Para los habitantes de San Mateo y de las comunidades vecinas, este reconocimiento no es un hecho distante, sino una victoria íntima y colectiva que reivindica la fe heredada de padres y abuelos.

Minry González, residente de San Mateo, expresó que esta declaratoria representa un acto de amor con la memoria del pueblo. «Esto no es algo nuevo para nosotros, la Virgen de Belén siempre ha sido patrimonio del corazón de San Mateo. Lo que hoy se reconoce a nivel nacional es una fe que hemos vivido toda la vida, en nuestras casas, en nuestras promesas y en cada procesión», afirmó.
González recordó que desde su infancia las fiestas patronales han marcado el calendario familiar y comunitario. «Nuestros abuelos nos enseñaron a respetar y amar esta tradición. Cada año esperábamos con ilusión las fiestas, porque no era sólo religión, era unión, era comunidad, era sentirnos orgullosos de ser de aquí. Hoy siento que todo ese esfuerzo y esa fe han sido valorados», agregó.

Desde la parroquia Zuata, Dayana Flores compartió un sentir que trasciende las fronteras del municipio Bolívar. Para ella, la declaratoria tiene un significado regional. «Aunque no soy de San Mateo, siento este logro como mío. Estas fiestas representan la fe del pueblo aragüeño, una fe que nos une más allá de los límites geográficos. La Virgen de Belén es símbolo de esperanz
a para muchos de nosotros», expresó.
Flores destacó que este reconocimiento fortalece la identidad cultural del estado Aragua. «Aquí se demuestra que nuestras tradiciones siguen vivas, que no se han perdido con el tiempo. Es un mensaje para las nuevas generaciones, para que entiendan que la fe y la cultura también son formas de resistencia y de amor por nuestras raíces», señaló.

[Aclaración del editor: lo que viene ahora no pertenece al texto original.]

Lemma replyWith_inv {S A} (wrap : A -> Reply) (m : M S A) s r' s' :
  replyWith wrap m s = (r', s') -> exists r, m s = (r, s').
Proof. unfold replyWith. destruct (m s) as [[a|e] s1]; intros [= _ <-]; eauto. Qed.

Lemma ret_keeps {S T A} (obs : S -> T) (a : A) s r s' :
  ret a s = (r, s') -> obs s' = obs s.
Proof. by intros [= _ <-]. Qed.

Lemma forEach_keeps {S T A} (obs : S -> T) (body : A -> M S unit) (xs : list A) :
  Forall (fun x => forall s r s', body x s = (r, s') -> obs s' = obs s) xs ->
  forall s r s', forEach xs body s = (r, s') -> obs s' = obs s.
Proof.
  induction 1 as [|x xs Hx _ IH]; cbn [forEach].
  - apply ret_keeps.
  - apply bind_keeps; [apply Hx | intros _; apply IH].
Qed.

Section Quiet.
Context {S T : Type} (svc : GitHubService S) (obs : S -> T).
Hypothesis Hq : quiet svc obs.

Local Ltac by_call c :=
  let H := fresh in
  intros H; eapply replyWith_state in H as [? H]; exact (Hq c _ _ _ H).

Lemma quiet_ListTeams org s r s' : ListTeams svc org s = (r, s') -> obs s' = obs s.
Proof. by_call (CListTeams org). Qed.
Lemma quiet_ListTeamMembers org id role s r s' :
  ListTeamMembers svc org id role s = (r, s') -> obs s' = obs s.
Proof. by_call (CListTeamMembers org id role). Qed.
Lemma quiet_CreateTeam org t s r s' : CreateTeam svc org t s = (r, s') -> obs s' = obs s.
Proof. by_call (CCreateTeam org t). Qed.
Lemma quiet_UpdateTeam t s r s' : UpdateTeam svc t s = (r, s') -> obs s' = obs s.
Proof. by_call (CUpdateTeam t). Qed.
Lemma quiet_DeleteTeam id s r s' : DeleteTeam svc id s = (r, s') -> obs s' = obs s.
Proof. by_call (CDeleteTeam id). Qed.
Lemma quiet_AddTeamMembership org id email role s r s' :
  AddTeamMembership svc org id email role s = (r, s') -> obs s' = obs s.
Proof. by_call (CAddTeamMembership org id email role). Qed.
Lemma quiet_DeleteTeamMembership org id email role s r s' :
  DeleteTeamMembership svc org id email role s = (r, s') -> obs s' = obs s.
Proof. by_call (CDeleteTeamMembership org id email role). Qed.
Lemma quiet_AddTeamRepoPermission org repo id p s r s' :
  AddTeamRepoPermission svc org repo id p s = (r, s') -> obs s' = obs s.
Proof. by_call (CAddTeamRepoPermission org repo id p). Qed.
Lemma quiet_DeleteTeamRepoPermission org repo id s r s' :
  DeleteTeamRepoPermission svc org repo id s = (r, s') -> obs s' = obs s.
Proof. by_call (CDeleteTeamRepoPermission org repo id). Qed.
Lemma quiet_WalkRepos {A} org (f : WalkReposFunc A) a s r s' :
  WalkRepos svc org f a s = (r, s') -> obs s' = obs s.
Proof. by_call (CWalkRepos A org f a). Qed.
Lemma quiet_WalkReposByTeam {A} org id (f : WalkReposFunc A) a s r s' :
  WalkReposByTeam svc org id f a s = (r, s') -> obs s' = obs s.
Proof. by_call (CWalkReposByTeam A org id f a). Qed.
Lemma quiet_RepoByName org repo s r s' : RepoByName svc org repo s = (r, s') -> obs s' = obs s.
Proof. by_call (CRepoByName org repo). Qed.
Lemma quiet_UpdateRepoTopics org repo topics s r s' :
  UpdateRepoTopics svc org repo topics s = (r, s') -> obs s' = obs s.
Proof. by_call (CUpdateRepoTopics org repo topics). Qed.
Lemma quiet_ListAdmins org s r s' : ListAdmins svc org s = (r, s') -> obs s' = obs s.
Proof. by_call (CListAdmins org). Qed.
Lemma quiet_UserByEmail org email s r s' :
  UserByEmail svc org email s = (r, s') -> obs s' = obs s.
Proof. by_call (CUserByEmail org email). Qed.
Lemma quiet_UserByLogin org login s r s' :
  UserByLogin svc org login s = (r, s') -> obs s' = obs s.
Proof. by_call (CUserByLogin org login). Qed.

(** *** The rules *)

Lemma pure_rule_keeps (rule : Rule S) :
  preserves rule -> forall org s r s', rule org s = (r, s') -> obs s' = obs s.
Proof. intros H org s r s' Hr. apply H in Hr. by subst. Qed.

Lemma unknownUsersRule_quiet org s r s' :
  unknownUsersRule svc org s = (r, s') -> obs s' = obs s.
Proof.
  assert (forall orgName t violations s r s',
             unknownUsers_team svc orgName violations t s = (r, s') ->
             obs s' = obs s) as Hteam.
  { intros orgName t.
    induction t as [n d pr ma me rm cs IHcs] using Team_ind_forall.
    intros violations. rewrite unknownUsers_team_unfold. apply (bind_keeps obs).
    - apply (foldM_keeps obs). apply Forall_forall.
      intros email _ b s0 r0 s0'.
      destruct (UserByEmail svc orgName email s0) as [[u|err] s1] eqn:E;
        apply quiet_UserByEmail in E.
      + by intros [= _ <-].
      + destruct (isUserNotFound err); by intros [= _ <-].
    - intros a. cbn [tChildren]. apply (foldM_keeps obs).
      eapply Forall_impl; [exact IHcs|]. intros c Hc b. apply Hc. }
  revert s r s'. unfold unknownUsersRule. apply (bind_keeps obs).
  - apply (foldM_keeps obs). apply Forall_forall. intros t _ b. apply Hteam.
  - intros a s r s'. case_bool_decide; by intros [= _ <-].
Qed.

Lemma activeTeamDeletionsRule_quiet org s r s' :
  activeTeamDeletionsRule svc org s = (r, s') -> obs s' = obs s.
Proof.
  revert s r s'. unfold activeTeamDeletionsRule. apply (bind_keeps obs).
  - intros s r s'. apply quiet_ListTeams.
  - intros haveTeams. apply (bind_keeps obs).
    + apply (foldM_keeps obs). apply Forall_forall.
      intros [i have] _ b. apply (bind_keeps obs).
      * intros s r s'. apply quiet_WalkReposByTeam.
      * intros a s r s'. by intros [= _ <-].
    + intros a s r s'. case_bool_decide; by intros [= _ <-].
Qed.

Lemma NewRuleEngine_quiet regexpCompile org s r s' :
  Run (NewRuleEngine regexpCompile svc) org s = (r, s') -> obs s' = obs s.
Proof.
  cbn [Run NewRuleEngine ruleEngine]. unfold ruleEngine_Run. revert s r s'.
  apply (bind_keeps obs).
  - intros s r s'. apply (runRules_keeps obs). unfold ruleEngine_Add. cbn [app].
    repeat constructor.
    + apply unknownUsersRule_quiet.
    + apply pure_rule_keeps, teamNamesUniqueRule_preserves.
    + apply pure_rule_keeps, usersUniqueWithinTeamRule_preserves.
    + apply pure_rule_keeps, teamNameLengthRule_preserves.
    + apply activeTeamDeletionsRule_quiet.
    + apply pure_rule_keeps, crossOrgMembershipsRule_preserves.
  - intros a s r s'. case_bool_decide; by intros [= _ <-].
Qed.

(** *** The reconciliation *)

Lemma reconcileTeam_quiet orgName haveTeams parent want s r s' :
  reconcileTeam svc orgName haveTeams parent want s = (r, s') -> obs s' = obs s.
Proof.
  revert s r s'. unfold reconcileTeam.
  destruct (findGitHubTeamFromDesired haveTeams want) as [have|].
  - apply (bind_keeps obs); [|intros; by eapply ret_keeps].
    unfold updateTeam. cbv zeta. intros s r s'.
    destruct (_ || _); [apply quiet_UpdateTeam|apply ret_keeps].
  - apply (bind_keeps obs); [|intros; by eapply ret_keeps].
    intros s r s'. apply quiet_CreateTeam.
Qed.

Lemma processTeam_quiet orgName haveTeams want :
  forall parent keptTeams s r s',
    processTeam svc orgName haveTeams parent keptTeams want s = (r, s') -> obs s' = obs s.
Proof.
  induction want as [n d pr ma me rm cs IHcs] using Team_ind_forall.
  intros parent keptTeams. rewrite processTeam_unfold. apply (bind_keeps obs).
  - intros s r s'. apply reconcileTeam_quiet.
  - intros kept. cbn [tChildren]. apply (foldM_keeps obs).
    eapply Forall_impl; [exact IHcs|]. intros c Hc b. apply Hc.
Qed.

Lemma configureTeams_quiet org haveTeams s r s' :
  configureTeams svc org haveTeams s = (r, s') -> obs s' = obs s.
Proof.
  revert s r s'. unfold configureTeams. apply (bind_keeps obs).
  - unfold process. apply (foldM_keeps obs). apply Forall_forall.
    intros t _ b. apply processTeam_quiet.
  - intros keptTeams. cbv zeta. apply (bind_keeps obs); [|intros; by eapply ret_keeps].
    apply (forEach_keeps obs). apply Forall_forall. intros t _ s r s'.
    case_bool_decide; [apply quiet_DeleteTeam|apply ret_keeps].
Qed.

Lemma promoteAdmins_quiet org s r s' :
  promoteAdmins svc org s = (r, s') -> obs s' = obs s.
Proof.
  revert s r s'. unfold promoteAdmins. apply (bind_keeps obs).
  - intros s r s'. apply quiet_ListAdmins.
  - intros; by eapply ret_keeps.
Qed.

Lemma updateTeamMemberships_quiet orgName t haveEmails wantEmails role s r s' :
  updateTeamMemberships svc orgName t haveEmails wantEmails role s = (r, s') ->
  obs s' = obs s.
Proof.
  revert s r s'. unfold updateTeamMemberships. cbv zeta. apply (bind_keeps obs).
  - apply (forEach_keeps obs). apply Forall_forall. intros u _ s r s'.
    apply quiet_AddTeamMembership.
  - intros _. apply (forEach_keeps obs). apply Forall_forall. intros u _ s r s'.
    apply quiet_DeleteTeamMembership.
Qed.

Por su parte, Rosa Guevara, habitante de La Victoria, resaltó el impacto cultural y simbólico que tiene esta declaratoria para todo el eje metropolitano aragüeño. «Esto demuestra que nuestras tradiciones sí importan, que lo que hacemos desde el amor y la fe tiene un valor nacional. No es sólo una fiesta religiosa, es parte de nuestra historia como pueblo», manifestó.
Guevara añadió que la Virgen de Belén ha sido, por décadas, un punto de encuentro entre comunidades. «Aquí no importa de dónde vengas, cuando llegan las fiestas todos somos uno solo. Este reconocimiento nos llena de orgullo y nos compromete a cuidar aún más nuestras tradiciones, para que nunca se pierdan», puntualizó.
Las voces del pueblo coincidieron en un sentimiento común, la declaratoria como Patrimonio Cultural e Inmaterial de la Nación no es un punto final, sino un nuevo compromiso colectivo. Un compromiso que nace desde la fe popular, se fortalece en la comunidad y se proyecta hacia el futuro como legado espiritual y cultural para las generaciones venideras.
UN PATRIMONIO QUE MIRA AL PORVENIR
La declaratoria de las Fiestas Patronales en honor a la Virgen de Belén como Patrimonio Cultural e Inmaterial de la Nación garantiza la protección institucional de esta manifestación, pero, sobre todo, reafirma su vigencia como expresión cultural viva.
En San Mateo, la fe no es estática, camina con su gente, se transforma sin perder su esencia y se proyecta hacia el futuro. Este reconocimiento no marca un punto de llegada, sino un nuevo comienzo en la tarea de preservar, difundir y honrar un legado que pertenece a todos.
Así, bajo la mirada amorosa de la Virgen de Belén, San Mateo y Aragua celebran con orgullo un capítulo imborrable de su historia, consciente de que la fe, cuando se vive en comunidad, se convierte en patrimonio eterno.